Scientists Unravel Kidney Disease Susceptibility Genes In Asian Genomic Study
By Juliana Chan | Health & Medicine
January 4, 2012
Singapore and China scientists have identified new susceptibility genes for the kidney disease Immunoglobulin A Nephropathy (IgAN) based on a large Asian genome-wide association study.
AsianScientist (Jan. 4, 2012) – Singapore and China scientists have identified new susceptibility genes for the kidney disease Immunoglobulin A Nephropathy (IgAN).

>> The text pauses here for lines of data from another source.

Definition delegate (d : M7AgentDelegator) (o : Orchestrator) (sp : Spawning) (input : PieceAgentDelegateInput)
    (cont : option DelegationContinuation) (stored : option DelegationCheckpoint)
    : list DelegateEvent * PieceAgentDelegateResult * Orchestrator :=
  let roleId := asked_role input ?? defaultRoleId d in
  match map_get roleId (specialists d) with
  | None =>
      let available := JsString.join ", " (map_keys (specialists d)) in
      ([], errorResult ("unknown role " +:+ String dquote (roleId +:+ String dquote ("; available: " +:+
             (if truthy available then available else "<none>")))) [], o)
  | Some role =>
      match getPrimary (hierarchy o) with
      | None => ([], errorResult ("no primary agent registered; the daemon's agent-service hasn't initialized " +:+
                   "-- workflows can't delegate yet") [], o)
      | Some parent =>
          match recorded_answer input roleId cont stored with
          | Some said => ([], said, o)
          | None =>
              match spawnSubAgent o (sp_hour sp) (sp_taint sp) (agent_key parent) (sp_id sp) (sp_session sp) (sp_now sp) role None with
              | inl e => ([], errorResult ("delegate failed: " +:+ e) [], o)
              | inr (o1, child) =>
                  match createScopedToolRegistry (builtin_tools d) (allowed_tools (authority child)) with
                  | inl e => ([], errorResult ("delegate failed: " +:+ e) [], clean_up o1 (sp_id sp))
                  | inr registry =>
                      let b := (fun co => mkBinding (co_identity co) roleId (goal input)) <$> cont in
                      (run_and_conclude d input b (co_dispatch <$> cont) registry child
                         (match cont with Some _ => stored | None => None end),
                       clean_up o1 (sp_id sp))
                  end
              end
          end
      end
  end.

(** ** Crashes *)

Lemma store_after_app st l1 l2 : store_after st (l1 ++ l2) = store_after (store_after st l1) l2.
Proof. apply foldl_app. Qed.

(** The record after some events is the last one they saved, or the one before. *)
Lemma last_save st evs : store_after st evs = st \/ exists l1 c l2, evs = l1 ++ d_saved c :: l2 /\ store_after st evs = Some c.
Proof.
  induction evs as [|ev evs IH] using rev_ind; [by left|]. rewrite store_after_app. destruct ev as [ev|c].
  - destruct IH as [IH|(l1 & c & l2 & -> & IH)]; [by left|]. right. exists l1, c, (l2 ++ [d_ran ev]). split; [|done]. by rewrite <- app_assoc.
  - right. by exists evs, c, [].
Qed.

(** What is saved is a turn of the run, or its end. *)
Lemma save_where b evs fin l1 c l2 : List.Forall (fun ev => exists c, ev = d_saved c) fin -> (length fin <= 1)%nat ->
  flat_map (progress (Some b)) evs ++ fin = l1 ++ d_saved c :: l2 ->
  (exists e1 cp e2, evs = e1 ++ STurn cp :: e2 /\ progress (Some b) (STurn cp) = [d_saved c] /\
     l2 = flat_map (progress (Some b)) e2 ++ fin) \/ (fin = [d_saved c] /\ l2 = []).
Proof.
  intros Hf Hn. revert l1. induction evs as [|ev evs IH]; intros l1 E.
  - right. simpl in E. subst fin. destruct l1 as [|x l1]; [by destruct l2; simpl in Hn; [|lia]|]. rewrite length_app in Hn. simpl in Hn. lia.
  - cbn [flat_map] in E. rewrite <- app_assoc in E.
    assert ((exists c, progress (Some b) ev = [d_saved c] /\ exists cp, ev = STurn cp) \/ progress (Some b) ev = [d_ran ev]) as [(x & Hx & cp & ->)|Hx]
      by (destruct ev; [by right..|left; eauto]); rewrite Hx in E; simpl in E; destruct l1 as [|y l1]; injection E as E0 E; try done.
    + left. exists [], cp, evs. by rewrite Hx, E0, <- E.
    + destruct (IH l1 E) as [(e1 & cp' & e2 & -> & H)|H]; [|by right]. left. by exists (STurn cp :: e1), cp', e2.
    + destruct (IH l1 E) as [(e1 & cp' & e2 & -> & H)|H]; [|by right]. left. by exists (ev :: e1), cp', e2.
Qed.
(* ===== verification/LlmOutput.v ===== *)
(** * The output contract of model steps (workflows/runtime/llm-output-contract.ts)

    A step that asks a model for JSON declares a schema in a closed subset of JSON Schema.
    [parseOutputSchema] accepts a declaration or says why not, [validateOutput] lists how a value
    departs from it, and [evaluateLlmOutput] turns a reply into an outcome. A declaration and a
    reply are JSON values ([JsonData]). The recursion of [parseNode] follows the source's limit on
    nesting, so it needs no other bound. *)
From Stdlib Require Import Ascii.
From S2P Require Export JsonData Effects EffectBoundary.

(** ** Schemas *)

Inductive OutputSchemaType := t_object | t_array | t_string | t_number | t_integer | t_boolean | t_null.

#[export] Instance OutputSchemaType_eq_dec : EqDecision OutputSchemaType.
Proof. solve_decision. Defined.

Definition type_name (t : OutputSchemaType) : string :=
  match t with
  | t_object => "object" | t_array => "array" | t_string => "string" | t_number => "number" | t_integer => "integer"
  | t_boolean => "boolean" | t_null => "null"
  end.

Definition TYPES : list OutputSchemaType := [t_object; t_array; t_string; t_number; t_integer; t_boolean; t_null].

(** The keywords of a node that hold no schema. *)
Record NodeRules := mkRules {
  required : option (list string);
  additionalProperties : option bool;
  enum : option (list jval);
  minItems : option number; maxItems : option number;
  minLength : option number; maxLength : option number;
  minimum : option number; maximum : option number;
  title : option string; description : option string }.

Inductive OutputSchema := mkSchema (type : OutputSchemaType) (rules : NodeRules)
  (properties : option (list (string * OutputSchema))) (items : option OutputSchema).

Definition schema_type (s : OutputSchema) : OutputSchemaType := let '(mkSchema t _ _ _) := s in t.
Definition schema_rules (s : OutputSchema) : NodeRules := let '(mkSchema _ r _ _) := s in r.
Definition schema_properties (s : OutputSchema) : list (string * OutputSchema) := let '(mkSchema _ _ ps _) := s in ps ?? [].
Definition schema_items (s : OutputSchema) : option OutputSchema := let '(mkSchema _ _ _ i) := s in i.

(** [OUTPUT_SCHEMA_LIMITS] *)
Definition limit_nodes : nat := 256.
Definition limit_depth : nat := 8.
Definition limit_properties : nat := 64.
Definition limit_enumValues : nat := 64.
Definition limit_violations : nat := 20.
Definition limit_nameLength : nat := 128.
Definition limit_nameExcerpt : nat := 80.

Definition KEYWORDS : list string :=
  ["type"; "properties"; "required"; "additionalProperties"; "items"; "enum"; "minItems"; "maxItems"; "minLength";
   "maxLength"; "minimum"; "maximum"; "title"; "description"].
Definition forbiddenNames : list string := ["__proto__"; "prototype"; "constructor"].

(** ** Names in messages *)

Definition smap_str (f : ascii -> string) (s : string) : string :=
  foldr (fun c acc => f c +:+ acc) EmptyString (String.list_ascii_of_string s).

(** RFC 6901 escaping. *)
Definition pointer (name : string) : string :=
  smap_str (fun c => if Ascii.eqb c "~" then "~0" else if Ascii.eqb c "/" then "~1" else String c EmptyString) name.

(** [\p{C}] among the code units below 256: controls and the soft hyphen. *)
Definition is_other (c : ascii) : bool :=
  let n := nat_of_ascii c in (n <? 32)%nat || ((127 <=? n)%nat && (n <=? 159)%nat) || (n =? 173)%nat.

Definition escape_quote (c : ascii) : string :=
  if Ascii.eqb c dquote || Ascii.eqb c "\" then String "\" (String c EmptyString) else String c EmptyString.
Definition escape_other (c : ascii) : string :=
  if is_other c
  then let n := nat_of_ascii c in "\u00" +:+ String (hex_digit (n / 16)) (String (hex_digit (n mod 16)) EmptyString)
  else String c EmptyString.

Definition label (name : string) : string :=
  let escaped := smap_str escape_other (smap_str escape_quote (pointer name)) in
  if (limit_nameExcerpt <? String.length escaped)%nat then stake limit_nameExcerpt escaped +:+ "..." else escaped.

(** ** Values *)

(** The integer keys of an object come first, in ascending order. *)
Definition array_index (k : string) : option Z :=
  match span_digits k with
  | (d, EmptyString) => if good_digits d && (digits_value d <? 2 ^ 32 - 1) then Some (digits_value d) else None
  | _ => None
  end.

Fixpoint insert_index {A} (i : Z) (e : A) (l : list (Z * A)) : list (Z * A) :=
  match l with
  | [] => [(i, e)]
  | (j, x) :: l' => if i <=? j then (i, e) :: l else (j, x) :: insert_index i e l'
  end.

Definition object_entries {A} (fields : list (string * A)) : list (string * A) :=
  map snd (foldr (fun e acc => match array_index e.1 with Some i => insert_index i e acc | None => acc end) [] fields) ++
  List.filter (fun e => is_null (array_index e.1)) fields.

(** [Number.isInteger] *)
Definition is_integer (x : number) : bool :=
  match x with
  | SpecFloat.S754_zero _ => true
  | SpecFloat.S754_finite _ m e => let '(num, den) := fraction m e in num mod den =? 0
  | _ => false
  end.

Definition jsonType (v : jval) : OutputSchemaType :=
  match v with
  | VNull => t_null | VBool _ => t_boolean | VString _ => t_string | VList _ => t_array | VRecord _ => t_object
  | VNumber x => if is_integer x then t_integer else t_number
  end.

Definition type_matches (actual declared : OutputSchemaType) : bool :=
  bool_decide (actual = declared) || (bool_decide (declared = t_number) && bool_decide (actual = t_integer)).
(* ===== verification/PieceEffects.v ===== *)
(** * Governed pieces (workflows/runtime/piece-effects.ts, piece-effect-guard.ts,
    sandbox-api/routes/jarvis-pieces.ts, service-backends.ts: pieceAuthorize)

    A verified piece makes its own call from the engine process. Before it does, the engine asks
    the daemon ([authorizePieceDispatch]); the route ([authorize_route]) checks the request, and
    [pieceAuthorize] puts the dispatch through the effect boundary. The input of the step leaves the
    engine only as its projection [sanitizePieceInput], and the daemon projects it again.

    The values of a resolved input ([pval]) are JSON data, [undefined], bytes and dates (each date is
    its ISO text, so valid); numbers are integers. [bound] gives the JSON a projected value becomes:
    [None] is [undefined], which JSON drops from objects. An assignment to the key [__proto__] makes
    no own property, so [bound] skips that key. *)
From Stdlib Require Import Ascii.
From S2P Require Export DelegateDispatch.

(** ** The adapters *)

Definition PIECE_AUTH_PROPERTY : string := "auth".
Definition PIECE_TOOL_CATEGORY : string := "workflow-piece".

Record GovernedPieceAdapter := mkAdapter {
  catalogId : string; adapter_pieceName : string; unknownActionCategory : ActionCategory;
  adapter_categories : list (ActionCategory * list string); targetProps : list string; vettedVersion : string }.

Definition gmail_adapter : GovernedPieceAdapter :=
  mkAdapter "gmail" "@activepieces/piece-gmail" delete_data
    [(read_data,
      ["gmail_get_mail"; "gmail_search_mail"; "gmail_get_message"; "gmail_search_email"; "gmail_get_thread"; "gmail_get_draft";
       "gmail_list_drafts"; "gmail_list_threads"; "gmail_get_attachment"; "gmail_list_labels"; "gmail_get_label";
       "gmail_get_profile"; "gmail_list_history"]);
     (write_data,
      ["create_draft_reply"; "gmail_create_draft"; "gmail_update_draft"; "gmail_create_label"; "gmail_add_label_to_email";
       "gmail_remove_label_from_email"; "gmail_archive_email"]);
     (send_email,
      ["send_email"; "gmail_send_email"; "reply_to_email"; "gmail_reply_to_thread"; "gmail_send_draft";
       "gmail_forward_message"; "request_approval_in_mail"]);
     (delete_data,
      ["gmail_delete_draft"; "custom_api_call"]);
     (modify_settings,
      ["gmail_stop_watch"])]
    ["receiver"; "cc"; "bcc"; "subject"; "reply_to"; "from"; "to"; "message_id"; "thread_id"; "draft_id"; "label"; "url";
     "method"]
    "0.15.0".

Definition slack_adapter : GovernedPieceAdapter :=
  mkAdapter "slack" "@activepieces/piece-slack" delete_data
    [(read_data,
      ["get-file"; "searchMessages"; "slack-find-user-by-email"; "slack-find-user-by-handle"; "find-user-by-id"; "listUsers";
       "getChannelHistory"; "retrieveThreadMessages"; "get-message"; "get_group_by_handle"; "slack_list_scheduled_messages";
       "slack_get_message_permalink"; "slack_get_channel_history"; "slack_get_thread_replies"; "slack_search_messages";
       "slack_search_all"; "find_user_by_email"; "get_user"; "list_users"; "find_user_by_handle"; "slack_find_channel";
       "slack_get_channel_info"; "slack_get_file"; "slack_get_reactions"; "slack_list_channel_members"; "slack_list_channels";
       "slack_list_custom_emoji"; "slack_list_files"; "slack_list_user_conversations"; "list_user_groups";
       "slack_list_user_reactions"; "markdownToSlackFormat"]);
     (send_message,
      ["send_direct_message"; "send_channel_message"; "request_approval_direct_message"; "request_approval_message";
       "request_action_direct_message"; "request_action_message"; "slack_post_message"; "slack_send_direct_message";
       "slack_schedule_message"; "slack_send_ephemeral_message"; "updateMessage"; "slack_update_message"]);
     (write_data,
      ["slack-add-reaction-to-message"; "slack_add_reaction"; "slack_remove_reaction"; "uploadFile";
       "slack_mark_conversation_read"; "slack_join_channel"; "slack_leave_channel"; "slack_close_dm"; "slack-create-channel";
       "slack_create_channel"; "slack_rename_channel"; "set-channel-topic"; "slack_set_channel_topic";
       "slack_set_channel_purpose"; "slack-set-user-status"; "set_user_status"; "slack_unarchive_channel"]);
     (modify_settings,
      ["invite-user-to-channel"; "slack_invite_users_to_channel"; "slack_remove_user_from_channel"; "update_group_users";
       "slack-update-profile"; "update_profile"]);
     (delete_data,
      ["delete-message"; "slack_delete_message"; "slack_delete_scheduled_message"; "slack_archive_channel"; "custom_api_call"])]
    ["channel"; "user"; "userId"; "username"; "email"; "handle"; "ts"; "threadTs"; "text"; "file"; "reaction"; "name"; "query";
     "url"; "method"]
    "0.17.10".

Definition notion_adapter : GovernedPieceAdapter :=
  mkAdapter "notion" "@activepieces/piece-notion" delete_data
    [(read_data,
      ["list_databases"; "notion-find-database-item"; "list_database_pages"; "getPageOrBlockChildren"; "retrieve_database";
       "get_page_comments"; "find_page"; "notion_get_page"; "notion_get_block_children"; "notion_get_page_comments";
       "notion_search"; "notion_list_users"; "notion_get_user"; "notion_get_database"; "notion_query_database";
       "notion_find_database_item"]);
     (write_data,
      ["create_database_item"; "update_database_item"; "createPage"; "append_to_page"; "restore_database_item"; "add_comment";
       "notion_create_page"; "notion_move_page"; "notion_append_to_page"; "notion_update_block"; "notion_add_comment";
       "notion_create_database"; "notion_update_database_schema"; "notion_create_database_item"; "notion_update_database_item";
       "notion_restore_database_item"]);
     (delete_data,
      ["archive_database_item"; "notion_archive_page"; "notion_delete_block"; "notion_archive_database_item"; "custom_api_call"])]
    ["database_id"; "page_id"; "pageId"; "block_id"; "item_id"; "database_item_id"; "archived_item_id"; "parent_page_id";
     "new_parent_page_id"; "title"; "comment_text"; "url"; "method"]
    "0.6.10".

Definition openai_adapter : GovernedPieceAdapter :=
  mkAdapter "openai" "@activepieces/piece-openai" delete_data
    [(read_data,
      ["list_files"; "find_file"; "list_models"]);
     (write_data,
      ["ask_chatgpt"; "ask_assistant"; "vision_prompt"; "extract-structured-data"; "classify_text"; "analyze_sentiment";
       "create_embedding"; "search_embeddings"; "generate_image"; "edit_image"; "text_to_speech"; "transcribe"; "translate";
       "upload_file"]);
     (delete_data,
      ["delete_file"; "custom_api_call"])]
    ["model"; "prompt"; "text"; "input"; "query"; "fileName"; "purpose"; "url"; "method"]
    "0.10.5".

Definition claude_adapter : GovernedPieceAdapter :=
  mkAdapter "claude" "@activepieces/piece-claude" delete_data
    [(write_data,
      ["ask_claude"; "extract-structured-data"]);
     (delete_data,
      ["custom_api_call"])]
    ["model"; "prompt"; "systemPrompt"; "text"; "mode"; "url"; "method"]
    "0.4.12".

Definition github_adapter : GovernedPieceAdapter :=
  mkAdapter "github" "@activepieces/piece-github" delete_data
    [(read_data,
      ["getIssueInformation"; "find_branch"; "find_issue"; "find_user"]);
     (write_data,
      ["github_create_issue"; "createCommentOnAIssue"; "github_create_pull_request_review_comment";
       "github_create_commit_comment"; "github_create_discussion_comment"; "add_labels_to_issue"; "create_branch";
       "update_issue"; "lockIssue"; "unlockIssue"]);
     (send_message,
      ["github_create_gist"]);
     (delete_data,
      ["delete_branch"; "rawGraphqlQuery"; "custom_api_call"])]
    ["repository"; "issue_number"; "pull_number"; "discussion_number"; "commit_id"; "branch"; "source_branch";
     "new_branch_name"; "title"; "filename"; "public"; "path"; "username"; "url"; "method"]
    "0.7.3".

Definition google_calendar_adapter : GovernedPieceAdapter :=
  mkAdapter "google-calendar" "@activepieces/piece-google-calendar" delete_data
    [(read_data,
      ["google_calendar_get_events"; "google_calendar_find_busy_free_periods"; "google_calendar_get_event_by_id";
       "google_calendar_search_events_all_calendars"; "google_calendar_find_free_slots";
       "google_calendar_list_recurring_event_instances"; "google_calendar_get_event"; "google_calendar_list_events";
       "google_calendar_find_busy_periods"; "google_calendar_list_calendars"; "google_calendar_get_calendar";
       "google_calendar_get_colors"; "google_calendar_list_settings"]);
     (write_data,
      ["create_quick_event"; "create_google_calendar_event"; "update_event"; "google_calendar_move_event";
       "google_calendar_create_event"; "google_calendar_update_event"; "google_calendar_import_event"]);
     (send_message,
      ["google-calendar-add-attendees"; "google_calendar_remove_attendee"]);
     (delete_data,
      ["delete_event"; "google_calendar_delete_event"; "custom_api_call"])]
    ["calendar_id"; "calendar_ids"; "event_id"; "eventId"; "title"; "attendees"; "start_date_time"; "end_date_time";
     "start_date"; "end_date"; "location"; "send_updates"; "send_notifications"; "url"; "method"]
    "0.10.3".

Definition google_drive_adapter : GovernedPieceAdapter :=
  mkAdapter "google-drive" "@activepieces/piece-google-drive" delete_data
    [(read_data,
      ["read-file"; "get-file-or-folder-by-id"; "list-files"; "search-folder"; "drive_export_folder_as_zip";
       "drive_download_file"; "drive_export_workspace_file"; "drive_get_file"; "drive_list_files"; "drive_search_files";
       "drive_list_permissions"; "drive_list_shared_drives"; "drive_get_shared_drive"; "drive_list_comments";
       "drive_get_reply"; "drive_list_replies"; "drive_get_about"]);
     (write_data,
      ["create_new_gdrive_folder"; "create_new_gdrive_file"; "upload_gdrive_file"; "duplicate_file"; "save_file_as_pdf";
       "google-drive-move-file"; "drive_create_folder"; "drive_create_file_from_text"; "drive_upload_file";
       "drive_upload_from_url"; "drive_replace_file_content"; "drive_copy_file"; "drive_move_file";
       "drive_update_file_metadata"; "drive_save_file_as_pdf"; "drive_untrash_file"; "drive_create_shared_drive";
       "drive_update_shared_drive"; "drive_create_comment"; "drive_create_reply"; "drive_update_reply"]);
     (modify_settings,
      ["update_permissions"; "delete_permissions"; "set_public_access"; "drive_share_file"; "drive_set_public_access";
       "drive_update_permission"; "drive_remove_permission"]);
     (delete_data,
      ["delete_gdrive_file"; "trash_gdrive_file"; "drive_trash_file"; "drive_delete_file"; "drive_empty_trash";
       "drive_delete_shared_drive"; "drive_delete_reply"; "custom_api_call"])]
    ["file_id"; "fileId"; "fileName"; "file_name"; "name"; "folderId"; "folder_id"; "parent_folder_id"; "parentFolder";
     "drive_id"; "user_email"; "role"; "type"; "permission_name"; "send_invitation_email"; "comment_id"; "reply_id"; "url";
     "method"]
    "0.9.1".

Definition discord_adapter : GovernedPieceAdapter :=
  mkAdapter "discord" "@activepieces/piece-discord" delete_data
    [(read_data,
      ["list_guild_members"; "find_channel"; "discord_find_channel"; "discord_find_member"; "discord_list_messages";
       "discord_list_pinned_messages"; "discord_list_reactions"; "discord_list_active_threads";
       "discord_list_archived_threads"; "discord_list_channels"; "discord_get_channel"; "discord_get_member";
       "discord_list_bans"; "discord_list_roles"; "discord_get_guild"; "discord_list_emojis"; "discord_list_scheduled_events";
       "discord_list_invites"; "discord_get_user"]);
     (send_message,
      ["sendMessageWithBot"; "send_message_webhook"; "request_approval_message"; "discord_send_message"; "discord_edit_message"]);
     (write_data,
      ["rename_channel"; "create_channel"; "discord_create_channel"; "discord_rename_channel"; "discord_pin_message";
       "discord_unpin_message"; "discord_add_reaction"; "discord_remove_reaction"; "discord_create_thread_from_message";
       "discord_create_thread"; "discord_join_thread"; "discord_leave_thread"; "discord_create_scheduled_event";
       "discord_update_scheduled_event"; "discord_create_dm"]);
     (modify_settings,
      ["add_role_to_member"; "remove_role_from_member"; "remove_member_from_guild"; "remove_ban_from_user"; "createGuildRole";
       "deleteGuildRole"; "ban_guild_member"; "discord_add_role"; "discord_remove_role"; "discord_create_role";
       "discord_delete_role"; "discord_update_role"; "discord_add_thread_member"; "discord_revoke_invite"]);
     (delete_data,
      ["delete_channel"; "discord_delete_channel"; "discord_delete_message"; "discord_bulk_delete_messages";
       "discord_remove_user_reaction"; "discord_clear_reactions"; "discord_delete_scheduled_event"; "custom_api_call"])]
    ["guild_id"; "channel_id"; "user_id"; "role_id"; "message_id"; "name"; "content"; "message"; "reason"; "emoji";
     "webhook_url"; "url"; "method"]
    "0.5.7".
(** X9: when the runner's constructor throws, or [getAgent()] throws, the
    test's promise rejects with that error; the callback is never called and
    nothing is awaited or run, and all the run leaves in the heap is the
    empty logs array it allocated first. *)
Theorem simulationTest_construction_failure (name : string) agentArgs fn w (e : JsError) :
  ((∃ s1, new_SimulationAgentRunner agentArgs (ext w) = (Throw e, s1))
   ∨ (∃ runner s1 s2,
        new_SimulationAgentRunner agentArgs (ext w) = (Normal runner, s1)
        ∧ getAgent runner s1 = (Throw e, s2))) →
  ∃ w' tr,
    test_fn (simulationTest name agentArgs fn) w = (Rejected e, w', tr)
    ∧ heap w' = heap w ++ [[]]
    ∧ (∀ context, CallFn context ∉ labels tr)
    ∧ (AwaitFn ∉ labels tr)
    ∧ (∀ runner, RunAllTurns runner ∉ labels tr).
Proof.
  intros Hfail.
  destruct (simulationTest_run name agentArgs fn w) as (p & w' & tr & Heq & Hrun).
  destruct Hrun;
    destruct Hfail as [(s1' & Hnew) | (runner' & s1' & s2' & Hnew & Hget)];
    same_result; try congruence.
  all: do 2 eexists; split; [exact Heq|]; simpl.
  all: repeat split; try done; not_executed.
Qed.

(** X10: a run executes the statements of the body in order, each at most
    once, and stops at the first one that fails: between two and six
    statements run, every statement but the last completed normally, and the
    last one completed normally exactly when the test's promise resolved. A
    resolved test has run all six statements, [runAllTurns()] last. *)
Theorem simulationTest_stops_at_first_failure (name : string) agentArgs fn w :
  ∃ p w' tr,
    test_fn (simulationTest name agentArgs fn) w = (p, w', tr)
    ∧ statement_index <$> labels tr = seq 0 (length tr)
    ∧ (2 ≤ length tr ≤ 6)%nat
    ∧ Forall (λ entry, normal entry = true) (take (length tr - 1) tr)
    ∧ normal <$> last tr = Some (is_resolved p)
    ∧ (is_resolved p = true → length tr = 6%nat).
Proof.
  destruct (simulationTest_run name agentArgs fn w) as (p & w' & tr & Heq & Hrun).
  exists p, w', tr. split; [exact Heq|].
  destruct Hrun; simpl; repeat split; try lia; try done; repeat constructor.
Qed.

The team, led by Dr. Liu Jianjun at the Genome Institute of Singapore and Dr. Yu Xueqing at the 1st Affiliated Hospital of the Sun Yat-Sen University, have reported their results in the advance online issue of Nature Genetics on December 25, 2011.
IgAN is a kidney disease characterized by the deposit of IgA in the mesangial area of glomeruli. Disease prevalence among Asians is as high as 3.7 percent, less common in Caucasian population (up to 1.3 percent), and very rare among individuals of African ancestry.
While it is the most common cause of kidney failure among Asian populations, with 15-40 percent of the patients ending up on dialysis or requiring kidney transplants, the pathogenesis of IgAN is unclear, but both genetic and environmental factors likely contribute to its development.
To identify susceptibility genes for IgAN, the team carried out a large genome-wide association study of IgAN in a Chinese Han population of 1,434 patients and 4,270 controls. Subsequently, they investigated 61 regions of human genome for a validation study in 2,703 patients and 3,464 controls.
The researchers discovered two novel susceptibility genes,TNFSF13 on 17p13, and DEFA on 8p23, as well as several HLA alleles and haplotypes within MHC region that are associated with IgAN development.
These risk variants could also influence the clinical symptoms of IgAN patients, suggesting their important role in the development of IgAN.
“The discovery of the new disease susceptibility loci is a major breakthrough of IgAN research. It is interesting to see that some genetic variants can influence both susceptibility and clinical presentation of the disease,” Dr. Yu said.
“These findings offer us opportunities to identify important biological pathways involved in IgAN development and further explore novel approaches to intervene and thus prevent affected patients from developing severe kidney damage,” he added.